TLDR; This tutorial is a complete implementation of GLL Parser in Python including SPPF parse tree extraction 1. The Python interpreter is embedded so that you can work through the implementation steps.

A GLL parser is a generalization of LL parsers. The first generalized LL parser was reported by Grune and Jacob 2 (11.2) from a masters thesis report in 1993 (another possibly earlier paper looking at generalized LL parsing is from Lang in 1974 3 and another from Bouckaert et al. 4). However, a better known generalization of LL parsing was described by Scott and Johnstone 5. This post follows the later parsing technique. In this post, I provide a complete implementation and a tutorial on how to implement a GLL parser in Python.

We previously discussed Earley parser which is a general context-free parser. GLL parser is another general context-free parser that is capable of parsing strings that conform to any given context-free grammar. The algorithm is a generalization of the traditional recursive descent parsing style. In traditional recursive descent parsing, the programmer uses the call stack for keeping track of the parse context. This approach, however, fails when there is left recursion. The problem is that recursive descent parsers cannot advance the parsed index as it is not immediately clear how many recursions are required to parse a given string. Bounding of recursion as we discussed before is a reasonable solution. However, it is very inefficient.

GLL parsing offers a solution. The basic idea behind GLL parsing is to maintain the call stack programmatically, which allows us to iteratively deepen the parse for any nonterminal at any given point. This combined with sharing of the stack (GSS) and generation of parse forest (SPPF) makes the GLL parsing very efficient. Furthermore, unlike Earley, CYK, and GLR parsers, GLL parser operates by producing a custom parser for a given grammar. This means that one can actually debug the recursive descent parsing program directly. Hence, using GLL can be much more friendly to the practitioner.

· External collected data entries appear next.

(* ===== verification/MerkleTree.v ===== *)
(** * The recorded Merkle tree

    [verity-core/src/tree.rs]: the level-1 hashes kept in the metadata of a
    protected file, the reconstruction of the root hash from them, and the
    check of one data block against its level-1 hash. *)

From stdpp Require Import base list numbers option.
From Stdlib Require Import ZArith Lia.
From S2P Require Import Prelude Slices InnerHash Descriptor VerityDigest MerkleSpec ToyHash.

Definition level1_as_bytes (self : MerkleTree) : bytes := concat self.

Definition from_level1_hashes (hashes : list bytes) : MerkleTree := hashes.

Section MerkleTree.
Context `{InnerHash}.

(** [None] is a panic: of the constructor's assertions, or of a tree with
    more than [MAX_LEVELS] levels. *)
Definition rebuild_root_hash (self : MerkleTree) (salt : bytes) (block_size : nat)
  : option bytes :=
  match self with
  | [hash] => Some hash
  | _ =>
    digest ← new_with_salt_and_block_size salt block_size;
    digest ← update_all digest self;
    let padding :=
      (block_size - (length self * OutputSize) mod block_size) mod block_size in
    digest ← update digest (zeros padding);
    '(descriptor, _) ← finalize_into_fs_verity_stuffs digest;
    Some (root_hash descriptor)
  end.

Definition verify_data_block (self : MerkleTree) (block_index block_size : nat) (data : bytes)
  : option bool :=
  if decide (block_size < length data) then Some false
  else match self !! block_index with
    | None => Some false
    | Some expected =>
      digest ← update_padded digest_new data block_size;
      Some (bool_decide (expected = digest_finalize digest))
    end.
End MerkleTree.

(** ** Rebuilding the root *)

Section Rebuild.
Context `{InnerHashSpec}.
Context (c : FsVerityConfig) (Hc : config_wf c).

Definition digests (hs : list bytes) : Prop := Forall (fun h => length h = OutputSize) hs.

Lemma block_hash_pad b k :
  length b + k <= block_size c -> block_hash c (b ++ zeros k) = block_hash c b.
Proof. intros. unfold block_hash. by rewrite pad_to_app_zeros. Qed.

(** The level-1 hashes of the concatenated hashes, padded to whole blocks,
    are the level-2 hashes. *)
Lemma level1_of_hashes hs :
  digests hs ->
  level1 c (concat hs ++
    zeros ((block_size c - (length hs * OutputSize) mod block_size c) mod block_size c)) =
  next_level c hs.
Proof.
  intros Hhs. pose proof (block_size_cf c Hc) as Hbs. pose proof (block_size_pos' c Hc) as Hpos.
  pose proof (cf_pos c Hc) as Hcf. pose proof output_size_pos as Hout.
  destruct (chunks_decompose_rem (compression_factor c) hs ltac:(lia))
    as (full & part & -> & Hfull & Hpart).
  assert (digests (concat full) /\ digests part) as [Hdf Hdp] by by apply Forall_app.
  set (blocks := map (@concat byte) full).
  assert (Forall (fun b => length b = block_size c) blocks) as Hblocks.
  { apply Forall_fmap, Forall_forall. intros g Hg. unfold compose.
    rewrite Forall_forall in Hfull. pose proof (Hfull g Hg) as Hl.
    assert (digests g) as Hg' by (by eapply Forall_concat, Forall_forall in Hdf).
    rewrite (length_concat_full _ _ Hg'), Hl. lia. }
  assert (concat (concat full ++ part) = concat blocks ++ concat part) as ->.
  { rewrite concat_app. f_equal. unfold blocks. clear.
    induction full as [|g full IH]; simpl; [done|]. by rewrite concat_app, IH. }
  assert (map (block_hash c) blocks = map (group_hash c) full) as Hmap
    by (unfold blocks; by rewrite map_map).
  rewrite length_app, (length_concat_full _ _ Hfull).
  replace ((length full * compression_factor c + length part) * OutputSize)
    with (length part * OutputSize + length full * block_size c) by lia.
  rewrite Nat.Div0.mod_add, (Nat.mod_small (length part * OutputSize)) by nia.
  destruct (decide (part = [])) as [->|Hne].
  - simpl. rewrite Nat.sub_0_r, Nat.Div0.mod_same, !app_nil_r. simpl.
    unfold level1, next_level. by rewrite !chunks_concat by (done || lia).
  - assert (0 < length part) by (by destruct part; simpl; [|lia]).
    rewrite Nat.mod_small by nia.
    rewrite next_level_app by (done || lia). rewrite <- app_assoc, level1_app, Hmap; [|done..|].
    + do 2 f_equal. apply block_hash_pad. rewrite (length_concat_full _ _ Hdp). nia.
    + rewrite length_app, zeros_length, (length_concat_full _ _ Hdp). nia.
Qed.

Lemma config_new_complete :
  exists c', config_new (block_size c) (salt c) = Some c' /\
    config_wf c' /\ block_size c' = block_size c /\ salt c' = salt c.
Proof. apply config_new_some; [apply cw_salt, Hc|apply cw_pow2, Hc|apply cw_min, Hc]. Qed.

(** The reference tree depends on the block size and the salt only. *)
Lemma root_of_aux_ext f c' hs :
  block_size c' = block_size c -> salt c' = salt c -> root_of_aux f c' hs = root_of_aux f c hs.
Proof.
  intros Eb Es. revert hs. induction f as [|f IH]; intros hs; [done|].
  destruct hs as [|a [|b hs]]; [done..|]. simpl root_of_aux at 1.
  change (root_of_aux f c' (next_level c' (a :: b :: hs)) =
          root_of_aux f c (next_level c (a :: b :: hs))).
  rewrite IH. f_equal.
  unfold next_level, group_hash, block_hash, compression_factor. by rewrite Eb, Es.
Qed.

Lemma merkle_root_ext c' data :
  block_size c' = block_size c -> salt c' = salt c -> merkle_root c' data = merkle_root c data.
Proof.
  intros Eb Es. unfold merkle_root, root_of. rewrite (root_of_aux_ext _ c') by done.
  unfold level1, block_hash. by rewrite Eb, Es.
Qed.

Lemma padding_bound n : let p := (block_size c - n mod block_size c) mod block_size c in
  forall k, n <= block_size c * k -> n + p <= block_size c * k.
Proof.
  intros p k Hn. pose proof (block_size_pos' c Hc) as Hpos.
  pose proof (Nat.div_mod_eq n (block_size c)) as E.
  pose proof (Nat.mod_upper_bound n (block_size c) ltac:(lia)) as Hm.
  unfold p. destruct (decide (n mod block_size c = 0)) as [Hz|Hz].
  - rewrite Hz, Nat.sub_0_r, Nat.Div0.mod_same. lia.
  - rewrite (Nat.mod_small (_ - _)) by lia.
    assert (n / block_size c < k) by nia.
    pose proof (Nat.mul_le_mono_l (S (n / block_size c)) k (block_size c) ltac:(lia)). lia.
Qed.
(** C31: the inode table built from the metadata: every recorded file is found
    under its path with its own verity information (the last one if a path
    is repeated), every parent directory and the root are found as
    directories, nothing else is found; an entry found by path is the one
    found by its inode, and distinct paths have distinct inodes. *)
Theorem verifier_new_correct infos :
  (Z.of_nat (1 + entry_count infos) < u64_modulus)%Z ->
  let v := verifier_new infos in
  (forall p, lookup_kind v p = spec_kind infos p) /\
  (forall p e, lookup_by_path v p = Some e ->
    lookup_by_ino v (ino e) = Some e /\ entry_path e = p) /\
  (forall p q e f, lookup_by_path v p = Some e -> lookup_by_path v q = Some f ->
    ino e = ino f -> p = q).
Proof.
  intros Hn v. destruct (verifier_new_spec infos 0) as (Hv & _ & Hq); [lia|].
  assert (forall p e, lookup_by_path v p = Some e ->
    lookup_by_ino v (ino e) = Some e /\ entry_path e = p) as Hp.
  { intros p e E. simpl in E. destruct (path_to_ino v !! p) as [i|] eqn:Ei; [|done].
    simpl in E. destruct (vw_path v Hv p i Ei) as (e' & Ee' & <-).
    destruct (vw_ino v Hv i e E) as [Hi _]. simpl. rewrite Hi. split; [done|congruence]. }
  split; [done|]. split; [done|]. intros p q e f Ee Ef Eino.
  apply Hp in Ee as [Ee <-], Ef as [Ef <-]. rewrite Eino in Ee. congruence.
Qed.
End TableProperty.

Similar to Earley, GLR, CYK, and other general context-free parsers, the worst case for parsing is \(O(n^3)\) . However, for LL(1) grammars, the parse time is \(O(n)\) .

Synopsis

import gllparser as P
my_grammar = {'<start>': [['1', '<A>'],
                          ['2']
                         ],
              '<A>'    : [['a']]}
my_parser = P.compile_grammar(my_grammar)
for tree in my_parser.parse_on(text='1a', start_symbol='<start>'):
    print(P.format_parsetree(tree))

Contents

  1. Synopsis
  2. Definitions
    1. Prerequisites
  3. Traditional Recursive Descent
  4. Naive Threaded Recognizer
  5. The GSS Graph
    1. The GSS Node
    2. The GSS container
    3. GLL+GSS add_thread (add)
    4. GLL+GSS register_return (create)
    5. GLL+GSS fn_return (pop)
  6. GLL Parser
  7. Utilities.
    1. Symbols in the grammar
    2. First, Follow, Nullable sets
    3. First of a rule fragment.
  8. SPPF Graph
    1. SPPF Node
    2. SPPF Dummy Node
    3. SPPF Symbol Node
    4. SPPF Intermediate Node
    5. SPPF Packed Node
  9. The GLL parser
    1. GLL+GSS+SPPF add_thread (add)
    2. GLL+GSS+SPPF fn_return (pop)
    3. GLL+GSS+SPPF register_return (create)
    4. GLL+GSS+SPPF utilities.
  10. Building the parser with GLL
    1. Compiling an empty rule
    2. Compiling a Terminal Symbol
    3. Compiling a Nonterminal Symbol
    4. Compiling a Rule
    5. Compiling a Definition
    6. Compiling a Grammar
  11. Running it
  12. SPPF Parse Forest
    1. ChoiceNode
    2. EnhancedExtractor
  13. Running it
    1. 2
    2. 3
    3. 4
    4. 5
  14. Expression
    1. 1
    2. 2
  15. A few more examples
  16. Artifacts

Important: Pyodide takes time to initialize. Initialization completion is indicated by a red border around Run all button.

Definitions

For this post, we use the following terms:

  • The alphabet is the set all of symbols in the input language. For example, in this post, we use all ASCII characters as alphabet.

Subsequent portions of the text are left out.